In walmes/RDASC: Reproducible Data Analysis of Cientific Cooperations

Session Definition

# https://github.com/walmes/wzRfun
# devtools::install_github("walmes/wzRfun")

library(lattice)
library(latticeExtra)
library(plyr)
library(lme4)
library(lmerTest)
library(doBy)
library(multcomp)
library(wzRfun)

library(RDASC)

source("config/setup.R")
tbn_ <- captioner(prefix = "Table")
fgn_ <- captioner(prefix = "Figure")
tbl_ <- function(label) tbn_(label, display = "cite")
fgl_ <- function(label) fgn_(label, display = "cite")

Exploratory Analysis

data(ake_b)
str(ake_b$sensitivity)

# Short object names are handy.
sen <- ake_b$sensitivity

# Divide diameters by 100 to convert to milimeters.

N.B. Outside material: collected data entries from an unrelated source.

(** A pool that is in order: the balancer is fit for its targets, of which there is one. *)
Record pool_ok p : Prop := PoolOk {
  ok_fit b : balancer p = Some b -> fit b (length (targets p)) /\ targets p <> [] /\ len (targets p) < 2 ^ 64;
  ok_weights : Forall weight_ok (tg_load <$> targets p);
  ok_sockets : Forall (fun e => (en_target e < length (targets p))%nat) (sockets p);
  ok_ssl : ssl_ok p }.

Lemma pool_ok_shape p p' : shape p' = shape p ->
  (forall b, balancer p' = Some b -> exists b', balancer p = Some b' /\ (fit b' (length (targets p)) -> fit b (length (targets p)))) -> pool_ok p -> pool_ok p'.
Proof.
  intros Hs Hb [Hf Hw He Hssl]. pose proof (shape_length _ _ Hs) as Hlen. unfold shape in Hs. injection Hs as Hfix Hsock Hctx Hglob.
  assert (Hlook : forall j t, targets p' !! j = Some t -> exists t0, targets p !! j = Some t0 /\ fixed t0 = fixed t).
  { intros j t Hj. apply (f_equal (fun l => l !! j)) in Hfix. rewrite !list_lookup_fmap, Hj in Hfix. simpl in Hfix.
    destruct (targets p !! j) as [t0|]; [|done]. injection Hfix as E1 E2 E3. exists t0. split; [done|]. unfold fixed. congruence. }
  split.
  - intros b E. destruct (Hb b E) as (b' & E' & Hfit). destruct (Hf b' E') as (H1 & H2 & H3). rewrite Hlen. split_and!; [auto| |].
    + intros H0. rewrite H0 in Hlen. by destruct (targets p).
    + unfold len. by rewrite Hlen.
  - rewrite Forall_fmap, Forall_lookup in Hw |- *. intros j t Hj. destruct (Hlook j t Hj) as (t0 & Ht0 & [= _ _ E]).
    specialize (Hw j t0 Ht0). unfold weight_ok in *. simpl in *. lia.
  - by rewrite Hsock, Hlen.
  - unfold ssl_ok in *. rewrite Forall_lookup in Hssl |- *. intros j t Hj. destruct (Hlook j t Hj) as (t0 & Ht0 & [= E _ _]).
    rewrite <- E, Hctx. by apply (Hssl j).
Qed.

Lemma pool_ok_same p p' : shape p' = shape p -> balancer p' = balancer p -> pool_ok p -> pool_ok p'.
Proof. intros Hs Hb. apply pool_ok_shape; [done|]. intros b E. exists b. by rewrite <- Hb. Qed.

Lemma add_leased_ok i d p : pool_ok p -> pool_ok (add_leased i d p).
Proof. apply pool_ok_same; [apply shape_add_leased|done]. Qed.

Lemma add_count_ok d p : pool_ok p -> pool_ok (add_count d p).
Proof. by apply pool_ok_same. Qed.

Lemma on_close_ok i p : pool_ok p -> pool_ok (on_close i p).
Proof. intros. by apply add_count_ok, add_leased_ok. Qed.

(** ** Requests *)

Definition untried (t : list bool) : Z := how_many negb t.

(** A request that waits on its target: what it may still try are the targets that it has not. *)
Definition req_ok p (req : connect_request) : Prop :=
  (selected_target req < length (targets p))%nat /\
  match tried req with
  | None => remaining_try_count req = 0
  | Some t => h2o_socketpool_is_global p = false /\ length t = length (targets p) /\
      remaining_try_count req = if (1 <? length (targets p))%nat then untried t else 0
  end.

(** A request that may try another target. *)
Definition may_try p (req : connect_request) : Prop :=
  match tried req with
  | None => (selected_target req < length (targets p))%nat /\ remaining_try_count req = 1
  | Some t => h2o_socketpool_is_global p = false /\ length t = length (targets p) /\
      if (1 <? length (targets p))%nat then remaining_try_count req = untried t /\ 0 < untried t
      else length (targets p) = 1%nat /\ remaining_try_count req = 1
  end.

Lemma req_ok_shape p p' req : shape p' = shape p -> req_ok p req -> req_ok p' req.
Proof. intros H. pose proof (shape_length _ _ H) as Hl. injection H as _ _ _ Hg. unfold req_ok. by rewrite Hl, Hg. Qed.

Lemma may_try_shape p p' req : shape p' = shape p -> may_try p req -> may_try p' req.
Proof. intros H. pose proof (shape_length _ _ H) as Hl. injection H as _ _ _ Hg. unfold may_try. by rewrite Hl, Hg. Qed.

Lemma req_ok_phase p req ph : req_ok p req -> req_ok p (set_phase req ph).
Proof. done. Qed.

Lemma may_try_next p req : req_ok p req -> 0 < remaining_try_count req -> may_try p req.
Proof.
  intros [Hs Hr] H0. unfold may_try. destruct (tried req) as [t|]; [|lia]. destruct Hr as (Hg & Hlen & Hrem).
  split_and!; [done|done|]. destruct (_ <? _)%nat; [split; [done|lia]|lia].
Qed.

Lemma untried_exists t : 0 < untried t -> exists i, was_tried t i = false.
Proof.
  unfold untried. induction t as [|b t IH]; [done|]. rewrite how_many_cons. destruct b; simpl; [|by exists 0%nat].
  intros H. destruct IH as [i Hi]; [lia|]. by exists (S i).
Qed.

Lemma untried_set t i : was_tried t i = false -> untried (<[i:=true]> t) = untried t - 1.
Proof.
  intros H. pose proof (was_tried_lt _ _ H) as Hlt. destruct (lookup_lt_is_Some_2 _ _ Hlt) as [b Hb].
  assert (b = false) as -> by (unfold was_tried in H; rewrite nth_lookup, Hb in H; done).
  unfold untried. rewrite (how_many_insert _ _ _ false true Hb), (how_many_split negb t i false Hb). simpl. lia.
Qed.

Lemma choose_ok p req : pool_ok p -> may_try p req ->
  succeeds (choose p (ConnectRequest (selected_target req) (wrap64 (remaining_try_count req - 1)) (tried req) (rq_phase req)))
    (fun x => effect p x.1 (fun _ => 0) 0 0 /\ shape x.1 = shape p /\ pool_ok x.1 /\ req_ok x.1 x.2 /\
       remaining_try_count x.2 = remaining_try_count req - 1).
Proof.
  intros Hp Hm. unfold choose, may_try in *. cbn [tried]. destruct (tried req) as [t|].
  - destruct Hm as (Hg & Hlen & Hm). destruct (1 <? length (targets p))%nat eqn:E1.
    + destruct Hm as [Hrem Hpos]. unfold h2o_socketpool_is_global in Hg. destruct (balancer p) as [b|] eqn:Eb; [|done].
      destruct (ok_fit p Hp b Eb) as (Hfit & Hne & Hsize). destruct (untried_exists t Hpos) as [i Hi].
      destruct (select_ok b (tg_load <$> targets p) t i) as (r & b' & E & Hr & Ht & Hfit'); rewrite ?length_fmap in *; [apply Hp|done|done|done|].
      cbn [mbind option_bind]. rewrite E. cbn [mbind option_bind]. rewrite Ht. apply succeeds_some. cbn [fst snd remaining_try_count].
      assert (Hsh : shape (set_balancer p b') = shape p) by (unfold shape, h2o_socketpool_is_global; simpl; by rewrite Eb).
      pose proof (how_many_bounds negb t) as Hb. unfold len in Hb. fold (untried t) in Hb. rewrite Hlen in Hb. unfold len in Hsize.
      rewrite wrap64_small by lia. split_and!; [apply set_balancer_effect|done| | |done].
      * eapply pool_ok_shape; [exact Hsh| |done]. intros b0 [= <-]. exists b. by split.
      * unfold req_ok. cbn [targets set_balancer selected_target tried remaining_try_count]. rewrite E1, length_insert, untried_set by done.
        split_and!; [done|done|done|lia].
    + destruct Hm as [Hone Hrem]. apply succeeds_some. cbn [fst snd remaining_try_count]. rewrite wrap64_small by lia.
      split_and!; [apply effect_refl|done|done| |done]. unfold req_ok. cbn [selected_target tried remaining_try_count]. rewrite E1.
      split_and!; [lia|done|done|lia].
  - destruct Hm as [Hs Hrem]. apply succeeds_some. cbn [fst snd remaining_try_count]. rewrite wrap64_small by lia.
    split_and!; [apply effect_refl|done|done| |done]. split; [done|]. cbn [tried remaining_try_count]. lia.
Qed.

(** The lease that a result holds, and the connection that is no longer counted. *)
Definition hold (res : result) (u : nat) : Z :=
  match res with Waiting req => at_target (selected_target req) u | Failed _ => 0 | Connected t => at_target t u end.
Definition lost (res : result) : Z := match res with Failed _ => -1 | _ => 0 end.

(** A request fails when it has nothing left to try. *)
Definition result_ok p (res : result) : Prop :=
  match res with
  | Waiting req => req_ok p req
  | Failed req => req_ok p req /\ remaining_try_count req = 0
  | Connected t => (t < length (targets p))%nat
  end.

(** From [p] on, an operation gives a result; besides the lease of the result, the counters change
    by [dl] and [dc]. *)
Definition outcome p (dl : nat -> Z) (dc : Z) (x : pool B * result) : Prop :=
  effect p x.1 (fun u => dl u + hold x.2 u) (dc + lost x.2) 0 /\ shape x.1 = shape p /\ pool_ok x.1 /\ result_ok x.1 x.2.

Lemma outcome_then p p1 dl1 dc1 dl2 dc2 dl dc x : effect p p1 dl1 dc1 0 -> shape p1 = shape p -> outcome p1 dl2 dc2 x ->
  (forall u, dl1 u + dl2 u = dl u) -> dc1 + dc2 = dc -> outcome p dl dc x.
Proof.
  intros He Hs (He2 & Hs2 & Hp & Hr) Hl Hc. split_and!; [|congruence|done|done].
  eapply effect_then; [exact He|exact He2|intros u; cbv beta; rewrite <- Hl; lia|lia|done].
Qed.

Section Retry.
Context (starts : nat -> bool) (rt : pool B -> connect_request -> option (pool B * result)).
Context (bound : Z) (rt_ok : forall p req, pool_ok p -> may_try p req -> remaining_try_count req <= bound -> succeeds (rt p req) (outcome p (fun _ => 0) 0)).

Lemma next_try_ok p req : pool_ok p -> req_ok p req -> remaining_try_count req <= bound -> succeeds (next_try rt p req) (outcome p (fun _ => 0) 0).
Proof.
  intros Hp Hr Hb. unfold next_try. destruct (Z.ltb_spec 0 (remaining_try_count req)); [apply rt_ok; [done|by apply may_try_next|done]|].
  apply succeeds_some. split_and!; [|done|by apply add_count_ok|split; [done|]].
  - eapply effect_eq; [apply add_count_effect|done..].
  - destruct Hr as [_ Hr]. destruct (tried req) as [t|]; [|done]. destruct Hr as (_ & _ & Hr). pose proof (how_many_bounds negb t).
    unfold untried in Hr. destruct (_ <? _)%nat; lia.
Qed.

(** A request that holds a lease goes on without it. *)
Lemma start_connect_ok p req : pool_ok p -> req_ok p req -> remaining_try_count req <= bound ->
  succeeds (start_connect starts rt p req) (outcome p (fun u => - at_target (selected_target req) u) 0).
Proof.
  intros Hp Hr Hb. unfold start_connect. destruct (starts _).
  - apply succeeds_some. split_and!; [|done|done|done]. eapply effect_eq; [apply effect_refl|intros u; simpl; lia|done|done].
  - eapply succeeds_weaken.
    + apply next_try_ok; [by apply add_leased_ok|eapply req_ok_shape; [apply shape_add_leased|done]|done].
    + intros x Hx. eapply outcome_then; [apply add_leased_effect, Hr|apply shape_add_leased|exact Hx|intros u; cbv beta; lia|done].
Qed.
End Retry.

Lemma try_connect_ok starts fuel : forall p req, pool_ok p -> may_try p req -> remaining_try_count req <= Z.of_nat fuel ->
  succeeds (try_connect fuel starts p req) (outcome p (fun _ => 0) 0).
Proof.
  induction fuel as [|fuel IH]; intros p req Hp Hm Hf.
  { exfalso. unfold may_try in Hm. destruct (tried req); [|lia]. destruct Hm as (_ & _ & Hm). destruct (_ <? _)%nat; lia. }
  cbn [try_connect]. eapply succeeds_bind; [by apply choose_ok|]. intros [p1 r1] (He & Hs & Hp1 & Hr1 & Hrem). cbn [fst snd] in *.
  destruct (lookup_lt_is_Some_2 (targets p1) (selected_target r1)) as [t Ht]; [apply Hr1|]. rewrite Ht. cbn [mbind option_bind].
  assert (Hp2 : pool_ok (add_leased (selected_target r1) 1 p1)) by (by apply add_leased_ok).
  assert (Hr2 : req_ok (add_leased (selected_target r1) 1 p1) r1) by (eapply req_ok_shape; [apply shape_add_leased|done]).
  assert (He2 : effect p (add_leased (selected_target r1) 1 p1) (at_target (selected_target r1)) 0 0).
  { eapply effect_then; [exact He|apply add_leased_effect, Hr1|intros u; cbv beta; lia|done|done]. }
  assert (Hs2 : shape (add_leased (selected_target r1) 1 p1) = shape p) by (by rewrite shape_add_leased).
  destruct (tg_type t).
  - apply succeeds_some. split_and!; [|done|done|done]. eapply effect_eq; [exact He2|done..].
  - eapply succeeds_weaken; [apply (start_connect_ok starts (try_connect fuel starts) (Z.of_nat fuel)); [exact IH|done|done|lia]|].
    intros x Hx. eapply outcome_then; [exact He2|done|exact Hx|intros u; cbv beta; lia|done].
Qed.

Calculate mean
# diameter (dm).
sen <- within(sen, {
    # 500 is the plug size.
    d1 <- (d1 - 500)/100
    d2 <- (d2 - 500)/100
    dm <- (d1 + d2)/2
    ar <- pi * (dm/2)^2
})

# Population along years.
xtabs(~pop + yr, data = sen)

# Number of observations per factor combination.
ftable(xtabs(~yr + hed + tra + fun, data = sen))

# Number of isolates per factor combination.
with(sen,
     ftable(tapply(iso,
                   INDEX = list(yr, hed, tra, fun),
                   FUN = function(x) {
                       length(unique(x))
                   })))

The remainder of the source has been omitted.